**Available data**.
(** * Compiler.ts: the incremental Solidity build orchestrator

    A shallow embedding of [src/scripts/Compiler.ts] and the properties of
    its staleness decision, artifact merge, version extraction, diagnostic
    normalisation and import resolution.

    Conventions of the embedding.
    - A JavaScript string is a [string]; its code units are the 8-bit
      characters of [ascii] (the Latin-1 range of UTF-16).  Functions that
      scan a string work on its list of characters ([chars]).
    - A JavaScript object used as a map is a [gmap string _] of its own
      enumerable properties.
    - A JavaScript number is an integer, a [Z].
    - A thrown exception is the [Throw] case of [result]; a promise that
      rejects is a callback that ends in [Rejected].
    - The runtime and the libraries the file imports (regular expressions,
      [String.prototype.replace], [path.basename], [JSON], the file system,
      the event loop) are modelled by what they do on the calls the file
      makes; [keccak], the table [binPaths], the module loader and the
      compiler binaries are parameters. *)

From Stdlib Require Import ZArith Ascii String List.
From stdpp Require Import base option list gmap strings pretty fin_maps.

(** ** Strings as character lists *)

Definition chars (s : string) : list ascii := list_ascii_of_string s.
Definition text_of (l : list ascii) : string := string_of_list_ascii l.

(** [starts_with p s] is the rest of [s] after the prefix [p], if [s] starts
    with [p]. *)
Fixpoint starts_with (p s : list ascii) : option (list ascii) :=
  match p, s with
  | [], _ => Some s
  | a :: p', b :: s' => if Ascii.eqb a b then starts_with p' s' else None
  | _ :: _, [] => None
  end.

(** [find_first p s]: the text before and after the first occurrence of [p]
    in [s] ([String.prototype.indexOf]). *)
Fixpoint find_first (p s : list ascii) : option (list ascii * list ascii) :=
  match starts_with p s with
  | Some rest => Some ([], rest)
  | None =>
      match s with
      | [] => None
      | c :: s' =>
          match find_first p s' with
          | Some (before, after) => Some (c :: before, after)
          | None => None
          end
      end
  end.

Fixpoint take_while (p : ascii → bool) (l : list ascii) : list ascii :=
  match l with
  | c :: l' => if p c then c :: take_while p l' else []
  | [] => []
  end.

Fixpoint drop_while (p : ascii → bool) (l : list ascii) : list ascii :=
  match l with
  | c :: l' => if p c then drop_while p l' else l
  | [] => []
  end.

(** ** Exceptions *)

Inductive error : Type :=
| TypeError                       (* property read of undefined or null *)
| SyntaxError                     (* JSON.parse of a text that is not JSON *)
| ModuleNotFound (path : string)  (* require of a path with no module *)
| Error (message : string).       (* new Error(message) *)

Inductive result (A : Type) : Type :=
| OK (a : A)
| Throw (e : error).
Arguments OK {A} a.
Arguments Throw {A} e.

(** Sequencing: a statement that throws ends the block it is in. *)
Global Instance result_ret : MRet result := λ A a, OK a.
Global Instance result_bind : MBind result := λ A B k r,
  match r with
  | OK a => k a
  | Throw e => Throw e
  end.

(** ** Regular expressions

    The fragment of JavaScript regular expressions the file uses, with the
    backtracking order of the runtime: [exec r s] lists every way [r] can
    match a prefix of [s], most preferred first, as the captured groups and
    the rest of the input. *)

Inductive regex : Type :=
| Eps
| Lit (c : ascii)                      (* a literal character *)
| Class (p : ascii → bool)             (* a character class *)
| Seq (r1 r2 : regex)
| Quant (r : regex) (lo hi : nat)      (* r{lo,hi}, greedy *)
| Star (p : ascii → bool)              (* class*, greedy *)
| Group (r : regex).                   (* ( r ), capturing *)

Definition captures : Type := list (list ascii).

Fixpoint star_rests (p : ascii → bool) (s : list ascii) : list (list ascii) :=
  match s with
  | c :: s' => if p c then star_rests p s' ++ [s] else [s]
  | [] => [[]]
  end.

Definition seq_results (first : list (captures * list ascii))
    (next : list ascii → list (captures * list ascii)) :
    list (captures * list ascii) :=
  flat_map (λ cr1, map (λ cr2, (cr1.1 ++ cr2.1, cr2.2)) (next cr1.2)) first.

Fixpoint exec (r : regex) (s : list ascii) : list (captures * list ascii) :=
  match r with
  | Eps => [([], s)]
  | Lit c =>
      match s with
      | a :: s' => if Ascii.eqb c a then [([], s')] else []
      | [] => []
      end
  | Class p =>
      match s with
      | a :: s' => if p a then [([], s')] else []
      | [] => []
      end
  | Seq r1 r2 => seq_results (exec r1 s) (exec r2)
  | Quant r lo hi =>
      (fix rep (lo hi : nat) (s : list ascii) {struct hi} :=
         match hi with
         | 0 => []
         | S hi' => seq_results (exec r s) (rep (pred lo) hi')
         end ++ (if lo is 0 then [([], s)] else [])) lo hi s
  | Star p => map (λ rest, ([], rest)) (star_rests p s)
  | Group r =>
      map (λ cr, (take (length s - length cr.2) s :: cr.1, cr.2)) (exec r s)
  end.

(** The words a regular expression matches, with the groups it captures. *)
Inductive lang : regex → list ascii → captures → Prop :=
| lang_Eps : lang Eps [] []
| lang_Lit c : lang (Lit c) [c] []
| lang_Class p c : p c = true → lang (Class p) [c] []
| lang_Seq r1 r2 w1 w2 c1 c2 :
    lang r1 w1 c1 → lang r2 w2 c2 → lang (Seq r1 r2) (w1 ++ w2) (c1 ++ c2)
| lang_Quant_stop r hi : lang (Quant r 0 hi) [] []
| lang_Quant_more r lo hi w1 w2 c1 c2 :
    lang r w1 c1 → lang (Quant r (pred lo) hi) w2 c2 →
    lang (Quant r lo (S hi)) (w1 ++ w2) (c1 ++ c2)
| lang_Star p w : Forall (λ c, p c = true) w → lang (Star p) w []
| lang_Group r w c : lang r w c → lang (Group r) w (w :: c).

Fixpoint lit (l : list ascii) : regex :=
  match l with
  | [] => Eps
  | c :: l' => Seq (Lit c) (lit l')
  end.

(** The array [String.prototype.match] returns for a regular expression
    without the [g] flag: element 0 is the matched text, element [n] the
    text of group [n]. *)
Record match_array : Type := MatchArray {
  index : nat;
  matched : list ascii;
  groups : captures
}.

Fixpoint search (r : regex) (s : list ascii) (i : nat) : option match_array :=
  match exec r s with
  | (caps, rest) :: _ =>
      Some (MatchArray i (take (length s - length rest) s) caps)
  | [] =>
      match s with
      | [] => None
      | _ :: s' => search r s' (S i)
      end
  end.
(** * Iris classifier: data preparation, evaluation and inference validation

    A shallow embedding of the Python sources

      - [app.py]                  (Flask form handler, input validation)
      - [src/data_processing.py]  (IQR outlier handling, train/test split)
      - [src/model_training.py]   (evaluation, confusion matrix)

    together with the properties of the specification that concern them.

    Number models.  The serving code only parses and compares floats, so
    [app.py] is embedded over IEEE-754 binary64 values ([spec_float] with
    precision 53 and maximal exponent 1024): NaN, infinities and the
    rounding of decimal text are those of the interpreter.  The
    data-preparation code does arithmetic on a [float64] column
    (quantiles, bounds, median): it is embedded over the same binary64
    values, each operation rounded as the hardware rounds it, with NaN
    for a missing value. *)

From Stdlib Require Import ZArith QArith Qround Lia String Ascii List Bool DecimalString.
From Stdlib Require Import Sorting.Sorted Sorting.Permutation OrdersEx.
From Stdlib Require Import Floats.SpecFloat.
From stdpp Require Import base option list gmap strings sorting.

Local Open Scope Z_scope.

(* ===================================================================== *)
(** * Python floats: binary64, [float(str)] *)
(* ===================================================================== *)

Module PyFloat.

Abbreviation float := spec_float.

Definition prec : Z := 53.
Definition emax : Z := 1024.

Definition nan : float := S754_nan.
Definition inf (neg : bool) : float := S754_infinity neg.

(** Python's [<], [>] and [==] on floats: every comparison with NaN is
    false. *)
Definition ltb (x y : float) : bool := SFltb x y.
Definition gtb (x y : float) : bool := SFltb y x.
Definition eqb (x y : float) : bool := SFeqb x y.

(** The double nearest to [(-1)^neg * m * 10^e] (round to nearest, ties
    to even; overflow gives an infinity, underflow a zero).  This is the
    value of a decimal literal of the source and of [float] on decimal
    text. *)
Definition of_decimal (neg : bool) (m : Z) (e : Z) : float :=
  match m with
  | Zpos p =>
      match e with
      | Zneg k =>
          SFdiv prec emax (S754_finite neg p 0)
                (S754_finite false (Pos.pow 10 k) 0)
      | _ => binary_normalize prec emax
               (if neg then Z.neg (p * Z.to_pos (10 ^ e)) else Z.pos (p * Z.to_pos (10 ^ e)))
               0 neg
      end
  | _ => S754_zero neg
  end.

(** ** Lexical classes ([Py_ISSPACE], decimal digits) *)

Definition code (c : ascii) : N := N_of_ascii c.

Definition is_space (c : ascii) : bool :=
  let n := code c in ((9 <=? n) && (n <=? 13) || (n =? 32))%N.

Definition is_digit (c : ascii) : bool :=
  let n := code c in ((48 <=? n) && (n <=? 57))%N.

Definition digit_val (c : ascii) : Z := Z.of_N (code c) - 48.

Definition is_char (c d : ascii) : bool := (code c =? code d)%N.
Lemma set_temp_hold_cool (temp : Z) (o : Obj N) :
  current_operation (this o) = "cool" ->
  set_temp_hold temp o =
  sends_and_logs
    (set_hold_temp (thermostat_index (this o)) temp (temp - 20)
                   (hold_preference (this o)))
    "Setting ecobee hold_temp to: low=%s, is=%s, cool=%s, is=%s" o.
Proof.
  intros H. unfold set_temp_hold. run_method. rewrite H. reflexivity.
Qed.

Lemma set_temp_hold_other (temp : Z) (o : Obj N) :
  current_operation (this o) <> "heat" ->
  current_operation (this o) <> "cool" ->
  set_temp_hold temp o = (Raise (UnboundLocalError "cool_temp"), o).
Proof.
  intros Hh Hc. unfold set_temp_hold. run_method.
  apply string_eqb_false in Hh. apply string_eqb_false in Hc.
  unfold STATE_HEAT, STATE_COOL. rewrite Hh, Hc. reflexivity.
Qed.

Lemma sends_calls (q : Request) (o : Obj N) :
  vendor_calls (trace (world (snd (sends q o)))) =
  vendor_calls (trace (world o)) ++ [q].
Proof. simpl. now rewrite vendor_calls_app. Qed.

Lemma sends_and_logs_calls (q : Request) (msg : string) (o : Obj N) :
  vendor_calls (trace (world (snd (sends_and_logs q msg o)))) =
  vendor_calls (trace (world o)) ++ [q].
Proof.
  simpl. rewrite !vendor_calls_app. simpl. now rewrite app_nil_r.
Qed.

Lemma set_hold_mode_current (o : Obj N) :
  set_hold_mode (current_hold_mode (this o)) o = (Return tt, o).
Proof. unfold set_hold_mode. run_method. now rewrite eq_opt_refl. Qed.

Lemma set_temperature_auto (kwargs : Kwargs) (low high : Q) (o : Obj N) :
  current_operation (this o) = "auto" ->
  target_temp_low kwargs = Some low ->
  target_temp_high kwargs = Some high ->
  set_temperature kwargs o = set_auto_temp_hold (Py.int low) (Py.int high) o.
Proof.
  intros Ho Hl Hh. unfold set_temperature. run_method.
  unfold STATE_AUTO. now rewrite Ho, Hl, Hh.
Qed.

**Task item**.
Beginning at the line with "c) (lit l')" and ending at the line with "A shallow embedding of the Python sources", reproduce each line of the data above exactly, and add no other lines.

**Exercise response**.
  | c :: l' => Seq (Lit c) (lit l')
  end.

(** The array [String.prototype.match] returns for a regular expression
    without the [g] flag: element 0 is the matched text, element [n] the
    text of group [n]. *)
Record match_array : Type := MatchArray {
  index : nat;
  matched : list ascii;
  groups : captures
}.

Fixpoint search (r : regex) (s : list ascii) (i : nat) : option match_array :=
  match exec r s with
  | (caps, rest) :: _ =>
      Some (MatchArray i (take (length s - length rest) s) caps)
  | [] =>
      match s with
      | [] => None
      | _ :: s' => search r s' (S i)
      end
  end.
(** * Iris classifier: data preparation, evaluation and inference validation

    A shallow embedding of the Python sources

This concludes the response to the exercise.